_Activity_: Would you tally how many lines in the records include the word "that"? Reply with the number only.

::::::::

(* ===== verification/System.v ===== *)
(** * The system: threads, interrupts and the kernel

    Threads call the kernel one call at a time; a call may give the CPU to
    another thread and go on later.  Between calls the clock and other
    interrupts arrive (isr.S): the handler runs, and on the way out the CPU goes
    to the thread the scheduler has chosen.  Every state that can be reached
    this way satisfies the invariants of the scheduler and of the kernel
    objects, and no permitted call ever goes wrong. *)

From S2P Require Import Prelude Dlist GenList Kernel Sched Logic SchedInv SchedSpec TimeoutSpec PendSpec ExpirySpec MoveSpec SwitchSpec ObjSpec Sem Thread Stack MemSlab Msgq Queue Timer Atomic Work Tick Stable Calm Objects Calls.
Local Open Scope Z_scope.

(** An interrupt handler: the clock, or a handler that makes one call. *)
Inductive handler := ClockTick (ticks : Z) | IsrCall (c : call).

(** The threads that are switched out in the middle of a call keep the rest of
    it. *)
Record system := System {
  kern : kernel;
  conts : gmap nat (kernel → outcome unit)
}.

Inductive event :=
  | Calls (c : call)          (* the thread that runs calls the kernel *)
  | Resumes                   (* it goes on with the call it was in *)
  | Starts                    (* it runs for the first time *)
  | Interrupt (h : handler).

Section system.
Context `{Malloc, TimerFuncs, AbortFuncs} (TD : gset nat).
#[local] Existing Instance kernel_funcs.

Definition run_handler (h : handler) : K unit :=
  match h with ClockTick n => _nano_sys_clock_tick_announce n | IsrCall c => run_call c end.

(** [__irq_wrapper]: interrupts are off while the handler runs; on the way out
    the interrupted thread goes on, or waits until it is chosen again. *)
Definition __irq_wrapper (h : handler) : K unit :=
  _ ← modify (set_irq (λ _, false));
  _ ← modify (set_nested (λ n, u32 (n + 1)));
  _ ← run_handler h;
  _ ← modify (set_nested (λ n, u32 (n - 1)));
  cur ← gets current;
  next ← gets cache;
  if bool_decide (next = cur) then modify (set_irq (λ _, true))
  else _ ← _Swap true; mret tt.

(** The outcome of what the thread [t] did. *)
Definition settle (t : nat) (o : outcome unit) (cs : gmap nat (kernel → outcome unit)) : option system :=
  match o with
  | Done _ k => Some (System k (delete t cs))
  | Swapped k r => Some (System k (<[t := r]> cs))
  | Stuck => None
  end.

Definition step (e : event) (s : system) : option system :=
  let k := kern s in
  match e with
  | Calls c => settle (current k) (run_call c k) (conts s)
  | Resumes => match conts s !! current k with
      | Some r => settle (current k) (r k) (conts s)
      | None => None
      end
  | Starts => Some (System (set_irq (λ _, true) k) (conts s))
  | Interrupt h => settle (current k) (__irq_wrapper h k) (conts s)
  end.

(** The state the handler sees. *)
Definition interrupted (k : kernel) : kernel :=
  set_nested (λ n, u32 (n + 1)) (set_irq (λ _, false) k).

Definition handler_ok (h : handler) (k : kernel) : Prop :=
  match h with
  | ClockTick n => 0 ≤ n < 2 ^ 31
  | IsrCall c => isr_call c = true ∧ call_ok TD c (interrupted k)
  end.

(** What can happen next: a thread that was switched out in a call goes on with
    it; a new thread starts with interrupts on; otherwise the thread makes a
    call, or an interrupt arrives. *)
Definition enabled (e : event) (s : system) : Prop :=
  match conts s !! current (kern s) with
  | Some _ => e = Resumes
  | None =>
      match e with
      | Calls c => irq_enabled (kern s) = true ∧ call_ok TD c (kern s)
      | Resumes => False
      | Starts => irq_enabled (kern s) = false
      | Interrupt h => irq_enabled (kern s) = true ∧ handler_ok h (kern s)
      end
  end.

Inductive reachable (s0 : system) : system → Prop :=
  | reach_init : reachable s0 s0
  | reach_step s e s' : reachable s0 s → enabled e s → step e s = Some s' → reachable s0 s'.

(** ** The functions of the application *)

Abbreviation OI := (sys_objs TD).

(** What the objects promise while timeouts are handled: no timer and no work
    item but the known ones has a timeout. *)
Definition clock_objs (D : gset loc) (o : objects) (w : gmap loc (list nat)) : Prop :=
  OI o w ∧ (∀ n, TIMERNODE n ∈ D → n ∈ TD) ∧ ∀ n, WORKNODE n ∉ D.

#[export] Instance clock_objs_sub D : ObjInv (clock_objs D).
Proof. intros o w w' (?&?&?) ?. split_and!; try done. by eapply oi_sub. Qed.

#[export] Instance clock_objs_timer D : TimerPart (clock_objs D).
Proof.
  split; [intros o w n a (HO&_) ?; by eapply (part_get (O := TimerKind))|].
  intros o w n a l (?&?&?) ?. split_and!; try done. by apply (part_upd (O := TimerKind)).
Qed.

(** The functions the application installs keep the kernel's data structures
    intact, and do not wait in interrupt handlers. *)
Record app_ok : Prop := {
  app_malloc : StableMalloc TD; app_timer : StableTimer TD; app_abort : StableAbort TD;
  app_calm_malloc : CalmMalloc; app_calm_timer : CalmTimer; app_calm_abort : CalmAbort;
  app_stop : StopOk OI; app_expiry : ExpiryOk clock_objs
}.
Hypothesis app : app_ok.
#[local] Instance app_malloc' : StableMalloc TD := app_malloc app.
#[local] Instance app_timer' : StableTimer TD := app_timer app.
#[local] Instance app_abort' : StableAbort TD := app_abort app.
#[local] Instance app_calm_malloc' : CalmMalloc := app_calm_malloc app.
#[local] Instance app_calm_timer' : CalmTimer := app_calm_timer app.
#[local] Instance app_calm_abort' : CalmAbort := app_calm_abort app.
#[local] Instance app_stop' : StopOk OI := app_stop app.
#[local] Instance app_expiry' : ExpiryOk clock_objs := app_expiry app.

(** ** Interrupts *)

Implicit Types (k : kernel) (g : ghost).

Lemma wp_calm {A} I me (m : K A) k (Q : A → kernel → Prop) :
  calm m → nested k ≠ 0 → wp I me m k Q → wpd m k Q.
Proof. intros Hm Hk. specialize (Hm k Hk). unfold wp. by destruct (m k). Qed.

Lemma interrupted_live k : sys_ok OI k → live OI (current k) (interrupted k).
Proof.
  intros (g&(Hi&Hex&HO)&Hr&Hn). exists g. split_and!; try done. split; [by eapply inv_ext, Hi|done].
Qed.

Lemma interrupted_quiet k : quiet TD k → quiet TD (interrupted k).
Proof. by intros []. Qed.

#[local] Instance clock_handlers : HandlersOk clock_objs.
Proof.
  apply kernel_handlers_ok; [apply _..| |].
  - intros D o w n (HO&HD&_) Hn. by apply HO, HD.
  - by intros D o w n (_&_&?).
Qed.

(** What a handler does, as seen by the interrupted thread. *)
Lemma run_handler_spec h k :
  sys_ok OI k → quiet TD k → handler_ok h k →
  wpd (run_handler h) (interrupted k) (λ _ k', live OI (current k) k' ∧ nested k' = 1).
Proof.
  intros Hs Hq Hh. pose proof (interrupted_live k Hs) as [g Hl].
  assert (nested k = 0) as Hn by by destruct Hs as (?&_&_&?).
  assert (nested (interrupted k) = 1) as Hn1 by (simpl; by rewrite Hn).
  destruct h as [n|c]; simpl in Hh.
  - pose proof Hl as ((Hi&Hex&HO)&Hr&Hme). pose proof (interrupted_quiet k Hq) as [Hqs Hqw Hqt _].
    eapply wpd_mono; [eapply (tick_spec clock_objs (interrupted k) g n); try done; [|by right]|].
    + split_and!; [done|intros n' [to ?]%elem_of_dom; apply Hqt; eauto|].
      intros n' [to Hto]%elem_of_dom. by rewrite Hqw in Hto.
    + cbn beta. intros _ k' (g'&Hi'&Hex'&(HO'&_)&_&Hc'&Hn'&_&Hid'&Hrq'&_). rewrite Hn', Hn1. split; [|done].
      exists g'. split_and!; try done. intros ?. congruence.
  - destruct Hh as [Hic Hc]. rewrite <- Hn1. eapply (wp_calm (sys_ok OI) (current k)).
    + by apply isr_call_calm.
    + by rewrite Hn1.
    + eapply (run_call_spec TD _ _ g); [apply Hl|by apply interrupted_quiet|done|].
      intros ->. destruct Hc as (_&Hc&_). specialize (Hc eq_refl). congruence.
Qed.

Lemma irq_wrapper_spec h k :
  sys_ok OI k → quiet TD k → handler_ok h k →
  wp (sys_ok OI) (current k) (__irq_wrapper h) k
    (λ _ k', live OI (current k) k' ∧ nested k' = 0).
Proof.
  intros Hs Hq Hh. unfold __irq_wrapper. kstep. kstep. kstep. kstep.
  change (set_nested _ _) with (interrupted k). kstep.
  eapply wp_use; [by apply run_handler_spec|]. cbn beta. intros _ k1 [(g&(Hi&Hex&HO)&_&Hme) Hn1].
  kstep. kstep. set (k2 := set_nested _ k1). assert (nested k2 = 0) as Hn2 by (simpl; by rewrite Hn1).
  assert (sys OI k2 g) as Hs2 by (split; [by eapply inv_ext, Hi|done]).
  kstep. kstep. kstep. kstep. case_bool_decide as Hc.
  - kstep. split; [|done]. apply live_irq. exists g. split_and!; try done. intros _. unfold runs.
    simpl in Hc |- *. rewrite <- Hc. by destruct Hi.
  - kstep. eapply (Swap_spec OI (current k) _ k2 g); [done..|].
    intros k' th' Hk' Hme' _. kstep. assert (nested k' = 0) by by destruct Hk' as (?&_&_&?).
    split; [|done]. apply live_irq, live_resumed; [done|]. by split.
Qed.

Lemma irq_wrapper_stays h k : handler_ok h k → stays TD (__irq_wrapper h).
Proof.
  intros Hh. unfold __irq_wrapper. do 2 (apply stays_bind; [by apply stays_modify|intros _]).
  apply stays_bind.
  - destruct h as [n|c]; [apply stays_tick; apply _|]. apply other_call_stays; try apply _.
    intros t p o d ->. by destruct Hh.
  - intros _. stays.
Qed.

(** ** The invariant of the system *)

Definition kernel_ok (k : kernel) : Prop := sys_ok OI k ∧ quiet TD k.

(** The rest of a call of the thread [t]. *)
Fixpoint fine (t : nat) (k0 : kernel) (o : outcome unit) : Prop :=
  match o with
  | Done _ k => kernel_ok k ∧ keeps TD k0 k
  | Swapped k r => kernel_ok k ∧ keeps TD k0 k ∧ ∀ k', kernel_ok k' → current k' = t → fine t k' (r k')
  | Stuck => False
  end.

Lemma fine_intro t k0 o :
  safe (sys_ok OI) t o (λ _ k', live OI t k' ∧ nested k' = 0) → stays_o TD k0 o → fine t k0 o.
Proof.
  revert k0. induction o as [a k|k r IH|]; intros k0 Hs Hk; simpl in *; [| |done].
  - destruct Hs as [Hl Hn]. pose proof Hk as [Hq _]. rewrite live_resumed in Hl by done.
    split; [|done]. split; [apply Hl|done].
  - destruct Hs as [Hs Hr], Hk as [Hk Hkr]. pose proof Hk as [Hq _]. split_and!; try done.
    intros k' [Hs' Hq'] Hc. apply IH; auto.
Qed.

Definition system_ok (s : system) : Prop :=
  kernel_ok (kern s) ∧
  ∀ t r, conts s !! t = Some r →
    dead (kern s) t ∨ ∀ k', kernel_ok k' → current k' = t → fine t k' (r k').

(** A dead thread does not run. *)
Lemma current_not_dead k : kernel_ok k → ¬ dead k (current k).
Proof.
  intros [(g&((Hi&_)&_)&Hr&_) _] (th&Et&Hd).
  assert (∃ to, ready_now th to = true) as [to Hrd].
  { destruct (inv_thread _ _ _ Hi _ _ Et) as (to&Eo&Hok). exists to. destruct Hr as [Hr|Hr].
    - destruct (inv_idle _ _ _ Hi) as (ith&ito&Ei&Eio&Hrd&_). rewrite Hr in Et, Eo. by simplify_eq.
    - by apply (ok_runnable _ _ _ _ _ _ Hok). }
  unfold ready_now in Hrd. rewrite state_prevented, Hd in Hrd.
  by rewrite !orb_true_r in Hrd.
Qed.

Lemma settle_ok s t o :
  system_ok s → fine t (kern s) o →
  ∃ s', settle t o (conts s) = Some s' ∧ system_ok s' ∧ keeps TD (kern s) (kern s').
Proof.
  intros [Hk Hc] Ho. destruct o as [a k|k r|]; simpl in *; [| |done].
  - destruct Ho as [Hk' Hkp]. eexists. split; [done|]. split; [|done]. split; [done|].
    simpl. intros t' r' [? Hr']%lookup_delete_Some. destruct (Hc _ _ Hr') as [Hd|Hf]; [left|by right].
    by apply Hkp.
  - destruct Ho as (Hk'&Hkp&Hr). eexists. split; [done|]. split; [|done]. split; [done|].
    simpl. intros t' r' [[<- <-]|[? Hr']]%lookup_insert_Some; [by right|].
    destruct (Hc _ _ Hr') as [Hd|Hf]; [left|by right]. by apply Hkp.
Qed.

(** A thread that aborts itself does not come back. *)
Lemma abort_self_ok s :
  system_ok s → call_ok TD (ThreadAbort (current (kern s))) (kern s) →
  ∃ s', step (Calls (ThreadAbort (current (kern s)))) s = Some s' ∧ system_ok s' ∧ keeps TD (kern s) (kern s').
Proof.
  intros [[Hs Hq] Hc] Hok. pose proof (run_call_stays TD _ _ Hok Hq) as Hst. pose proof Hs as (g&Hsys&Hr&Hn).
  destruct Hok as ([_ Hni]&_&th&Et&Hfn).
  assert (current (kern s) ∈ g_rq g) as Hrq by by destruct Hr.
  destruct (k_thread_abort_self_spec OI (current (kern s)) (kern s) g th) as (k1&r&E&Hs1&Hr1&Hn1&_&_&Hd); try done.
  cbn [step run_call] in *. rewrite E in *. simpl in *. destruct Hst as [Hkp _].
  eexists. split; [done|]. split; [|done]. split; [split; [by exists (removed (current (kern s)) g)|apply Hkp]|].
  simpl. intros t' r' [[<- <-]|[? Hr']]%lookup_insert_Some; [by left|].
  destruct (Hc _ _ Hr') as [Hd'|Hf]; [left; by apply Hkp|by right].
Qed.

Lemma step_ok e s :
  system_ok s → enabled e s → ∃ s', step e s = Some s' ∧ system_ok s' ∧ keeps TD (kern s) (kern s').
Proof.
  intros Hok He. pose proof Hok as [[Hs Hq] Hc]. unfold enabled in He.
  assert (nested (kern s) = 0) as Hn by by destruct Hs as (?&_&_&?).
  destruct (conts s !! current (kern s)) as [r|] eqn:Er.
  { subst. cbn [step]. rewrite Er. apply settle_ok; [done|].
    destruct (Hc _ _ Er) as [Hd|Hf]; [by apply current_not_dead in Hd|]. by apply Hf. }
  destruct e as [c| | |h]; [|done|..].
  - destruct He as [_ Hcall]. destruct (decide (c = ThreadAbort (current (kern s)))) as [->|Hne];
      [by apply abort_self_ok|].
    apply settle_ok; [done|]. apply fine_intro; [|exact (run_call_stays TD c (kern s) Hcall Hq)].
    pose proof Hs as (g&?&?&_). rewrite <- Hn.
    by apply (run_call_spec TD (current (kern s)) (kern s) g).
  - eexists. split; [done|]. split; [|by apply keeps_ext]. split; [|done]. split; [by apply sys_ok_irq|].
    by destruct Hq.
  - destruct He as [_ Hh]. apply settle_ok; [done|]. apply fine_intro; [by apply irq_wrapper_spec|].
    by eapply irq_wrapper_stays.
Qed.

Lemma reachable_ok s s' :
  system_ok s → reachable s s' → system_ok s' ∧ ∀ t, dead (kern s) t → dead (kern s') t.
Proof.
  intros Hs. induction 1 as [|s1 e s2 _ [Hs1 Hd1] He Est]; [done|].
  destruct (step_ok e s1 Hs1 He) as (s2'&Est'&Hs2&Hkp). simplify_eq. split; [done|].
  intros t Ht. by apply Hkp, Hd1.
Qed.


(** C20. A thread that was aborted never runs again, in any continuation of the
    run. *)
Theorem aborted_thread_never_runs k s s' t :
  kernel_ok k → reachable (System k ∅) s → dead (kern s) t → reachable s s' →
  current (kern s') ≠ t.
Proof.
  intros Hk Hr Hd Hr'. assert (system_ok (System k ∅)) as H0s by by split.
  destruct (reachable_ok _ _ H0s Hr) as [Hs _]. destruct (reachable_ok _ _ Hs Hr') as [[Hs' _] Hd'].
  intros <-. by apply (current_not_dead _ Hs'), Hd'.
Qed.
End system.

::::::::

_Response_: 7